Task prompt:
Can you restate the lines of the entries below, word for word, from the first one through the line that includes "rewrite fmap_app in"?

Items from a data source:
Lemma flush_inv s q n :
  PInv s → PlanQueueFlush (py_queue s) = Some q → PInv (mkPlanSystem q (py_consumer s) (py_held s) n).
Proof.
  intros Hs E. destruct (flush_spec s Hs) as (q' & E' & F1 & F2 & F3 & F4 & F5 & F6 & F7).
  rewrite E in E'. injection E' as <-. destruct Hs as [H1 H2 H3 H4 H5 H6 H7]. unfold open_plans in *.
  rewrite fmap_app in *. split; unfold open_plans; simpl; rewrite ?F1, ?F2, ?F5; try done.
  - by apply NoDup_app in H3 as (_ & _ & ?).
  - intros p Hp. apply H4, elem_of_app. by right.
  - intros p f Hf. destruct (decide (p ∈ pp_addr <$> pq_ready (py_queue s))) as [Hin|Hin].
    + rewrite F6 in Hf by done. injection Hf as <-. split; [|done]. apply H4, elem_of_app. by left.
    + rewrite F7 in Hf by done. destruct (H5 p f Hf) as [? Hop]. split; [done|]. intros He.
      specialize (Hop He). apply elem_of_app in Hop as [Hop|Hop]; [by destruct (Hin Hop)|exact Hop].
  - intros p Hp. apply NoDup_app in H3 as (_ & Hd & _). rewrite F7; [apply H6, elem_of_app; by right|].
    intros Hin. by apply (Hd p).
  - congruence.
Qed.

Lemma pq_step_inv s s' : PInv s → pq_step s s' → PInv s'.
Proof.
  intros Hs Hstep. destruct Hstep as [| q Hc E | | q Hc E | Hc Hw | Hc | | | | |].
  - by eapply enqueue_inv.
  - unfold Dequeue in E. destruct (negb _); [|by destruct (pop _ _) as [[]|]]. injection E as <-. by apply PInv_frame with s.
  - by eapply dequeue_inv.
  - unfold Dequeue in E. destruct (pq_enabled (py_queue s)) eqn:He; [|done]. simpl in E.
    destruct (pop planLess _) as [[]|] eqn:Ep; [done|]. injection E as <-. apply pop_None in Ep.
    apply PInv_frame with s; try done. intros _ _. split; [done|by left].
  - by apply PInv_frame with s.
  - by apply PInv_frame with s.
  - by eapply answer_inv.
  - by eapply received_inv.
  - apply PInv_frame with s; try done. intros Hc Hw. destruct (pi_wake s Hs Hc Hw). split; [done|by left].
  - apply PInv_frame with s; try done. intros Hc Hw. destruct (pi_wake s Hs Hc Hw). split; [done|by right].
  - by eapply flush_inv.
Qed.

Lemma pq_reachable_inv s : pq_reachable s → PInv s.
Proof.
  intros Hr.
  assert (∀ s0, PInv s0 → rtc pq_step s0 s → PInv s) as Hind.
  { intros s1 Hi Hrtc. induction Hrtc as [|x y z Hxy _ IH]; [done|]. by eapply IH, pq_step_inv. }
  eapply Hind; [apply PInv_init|exact Hr].
Qed.

(** ** Properties *)

(** C32. No submitter waits in vain.  A plan whose submitter has no answer yet is in
    the queue or with the applier, and in one of them only; the applier can always
    answer without blocking; [Flush] always completes, empties the queue and answers
    every queued plan with an error; and a consumer that sleeps has been signalled
    whenever there is a plan to take or the queue has been disabled and flushed. *)
Theorem plan_queue_answers s :
  pq_reachable s →
  (NoDup (open_plans s) ∧ ∀ p f, pq_futures (py_queue s) !! p = Some f → pf_errCh f = None → p ∈ open_plans s) ∧
  (∀ p result err, p ∈ py_held s → is_Some (respond (pq_futures (py_queue s)) (pp_addr p) result err)) ∧
  (∃ q, PlanQueueFlush (py_queue s) = Some q ∧ pq_ready q = [] ∧
     ∀ p, p ∈ pq_ready (py_queue s) → ∃ fs,
       Wait (pq_futures q) (pp_addr p) = Some (fs, (None, Some planQueueFlushed))) ∧
  (py_consumer s = Waiting →
     pq_ready (py_queue s) ≠ [] ∨ (pq_enabled (py_queue s) = false ∧ py_flushes s = 0%nat) →
     pq_waitCh (py_queue s) = true).
Proof.
  intros Hs%pq_reachable_inv. split_and!.
  - apply Hs.
  - intros p f Hf He. by eapply (pi_futures s Hs).
  - intros p result err Hp. rewrite respond_open; [by eexists|]. apply (pi_open s Hs). unfold open_plans.
    apply list_elem_of_fmap_2, elem_of_app. by right.
  - destruct (flush_spec s Hs) as (q & E & F1 & _ & _ & _ & _ & F6 & _). exists q. split_and!; [done..|].
    intros p Hp. unfold Wait. rewrite F6 by (by apply list_elem_of_fmap_2). by eexists.
  - intros Hc Hor. destruct (pq_waitCh (py_queue s)) eqn:Hw; [done|].
    destruct (pi_wake s Hs Hc Hw) as [? [?|?]]; destruct Hor as [?|[? ?]]; congruence.
Qed.

(** Plans are taken by priority and then by age.  From an enabled queue that is
    not empty [Dequeue] takes a plan such that no queued plan has a higher priority,
    or the same priority and an earlier time, and leaves the others; the depth that is
    reported is the number of queued plans. *)
Theorem plan_queue_order s :
  pq_reachable s → pq_enabled (py_queue s) = true → pq_ready (py_queue s) ≠ [] →
  ∃ q p, Dequeue (py_queue s) = (q, ScanPlan p) ∧ pq_ready (py_queue s) ≡ₚ p :: pq_ready q ∧
    (∀ p', p' ∈ pq_ready q →
       pl_Priority (pp_plan p') < pl_Priority (pp_plan p) ∨
       (pl_Priority (pp_plan p') = pl_Priority (pp_plan p) ∧ pp_enqueueTime p ≤ pp_enqueueTime p')) ∧
    QueueStats q = Z.of_nat (length (pq_ready q)).
Proof.
  intros Hs%pq_reachable_inv He Hne. unfold Dequeue. rewrite He. cbn [negb].
  destruct (pop planLess (pq_ready (py_queue s))) as [[p l]|] eqn:Ep; [|by apply pop_None in Ep].
  eexists _, p. split; [reflexivity|]. simpl. pose proof (pop_perm _ _ _ _ Ep) as Hperm. split_and!; [done| |].
  - intros p' Hp'. assert (planLess p' p = false) as Hl.
    { eapply pop_min; [apply planLess_ordered|apply (pi_heap s Hs)|exact Ep|]. rewrite Hperm. by right. }
    unfold planLess in Hl. destruct (Z.eqb_spec (pl_Priority (pp_plan p')) (pl_Priority (pp_plan p))) as [E|E]; simpl in Hl.
    + right. apply Z.ltb_ge in Hl. lia.
    + left. apply negb_false_iff, Z.ltb_lt in Hl. lia.
  - unfold QueueStats. simpl. rewrite (pi_depth s Hs), Hperm. simpl. lia.
Qed.

(** A queue with two plans whose consumer sleeps. *)
Definition demoPlans : planSystem :=
  let q := NewPlanQueue <| pq_enabled := true |> in
  let q := (Enqueue q (zeroPlan <| pl_Priority := 20 |>) 1).1 in
  let q := (Enqueue q (zeroPlan <| pl_Priority := 70 |>) 2).1 in
  mkPlanSystem q Waiting [] 0.

Lemma demoPlans_reachable : pq_reachable demoPlans.
Proof.
  unfold pq_reachable, demoPlans. eapply rtc_l; [apply PEnable|]. simpl.
  eapply rtc_l; [eapply PScanWait; reflexivity|]. simpl.
  eapply rtc_l; [by eapply (PEnqueue _ (zeroPlan <| pl_Priority := 20 |>) 1)|].
  eapply rtc_l; [by eapply (PEnqueue _ (zeroPlan <| pl_Priority := 70 |>) 2)|]. apply rtc_refl.
Qed.

Lemma plan_queue_answers_witness : pq_waitCh (py_queue demoPlans) = true.
Proof. apply (plan_queue_answers demoPlans demoPlans_reachable); [reflexivity|left; discriminate]. Defined.

Lemma plan_queue_order_witness :
  ∃ q p, Dequeue (py_queue demoPlans) = (q, ScanPlan p) ∧ pq_ready (py_queue demoPlans) ≡ₚ p :: pq_ready q.
Proof.
  destruct (plan_queue_order demoPlans demoPlans_reachable) as (q & p & H1 & H2 & _); [reflexivity|discriminate|].
  exists q, p. split; assumption.
Defined.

Response to this task:
Lemma flush_inv s q n :
  PInv s → PlanQueueFlush (py_queue s) = Some q → PInv (mkPlanSystem q (py_consumer s) (py_held s) n).
Proof.
  intros Hs E. destruct (flush_spec s Hs) as (q' & E' & F1 & F2 & F3 & F4 & F5 & F6 & F7).
  rewrite E in E'. injection E' as <-. destruct Hs as [H1 H2 H3 H4 H5 H6 H7]. unfold open_plans in *.
  rewrite fmap_app in *. split; unfold open_plans; simpl; rewrite ?F1, ?F2, ?F5; try done.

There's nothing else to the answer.